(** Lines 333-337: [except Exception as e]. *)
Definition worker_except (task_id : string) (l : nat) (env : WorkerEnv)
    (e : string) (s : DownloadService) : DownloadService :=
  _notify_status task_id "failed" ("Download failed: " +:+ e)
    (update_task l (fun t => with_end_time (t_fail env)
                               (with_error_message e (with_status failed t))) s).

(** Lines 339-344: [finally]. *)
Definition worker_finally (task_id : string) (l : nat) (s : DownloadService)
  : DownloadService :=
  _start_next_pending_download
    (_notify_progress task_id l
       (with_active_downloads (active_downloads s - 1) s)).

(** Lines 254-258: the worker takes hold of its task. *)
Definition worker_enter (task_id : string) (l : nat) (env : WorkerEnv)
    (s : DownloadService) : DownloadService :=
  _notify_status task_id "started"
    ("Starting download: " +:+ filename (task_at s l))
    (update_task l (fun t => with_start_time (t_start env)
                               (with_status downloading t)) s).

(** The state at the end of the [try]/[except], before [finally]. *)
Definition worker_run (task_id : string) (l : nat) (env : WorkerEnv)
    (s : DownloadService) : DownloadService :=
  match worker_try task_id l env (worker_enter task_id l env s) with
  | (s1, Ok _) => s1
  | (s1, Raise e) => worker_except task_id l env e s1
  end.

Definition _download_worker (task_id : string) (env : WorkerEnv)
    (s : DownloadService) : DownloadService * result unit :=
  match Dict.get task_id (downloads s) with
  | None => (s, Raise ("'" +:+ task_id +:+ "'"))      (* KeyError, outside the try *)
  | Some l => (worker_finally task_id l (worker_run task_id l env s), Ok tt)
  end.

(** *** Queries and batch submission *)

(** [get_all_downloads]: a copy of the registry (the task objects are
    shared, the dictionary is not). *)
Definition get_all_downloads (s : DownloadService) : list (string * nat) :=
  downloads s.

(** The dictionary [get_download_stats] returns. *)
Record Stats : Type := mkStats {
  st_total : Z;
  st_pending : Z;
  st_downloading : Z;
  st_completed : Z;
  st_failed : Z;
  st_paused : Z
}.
■ ■ ■ ■
> [Description of the task]: Report only a number, the count of lines in the listing that contain the word "DownloadService".

> [Response below]: 7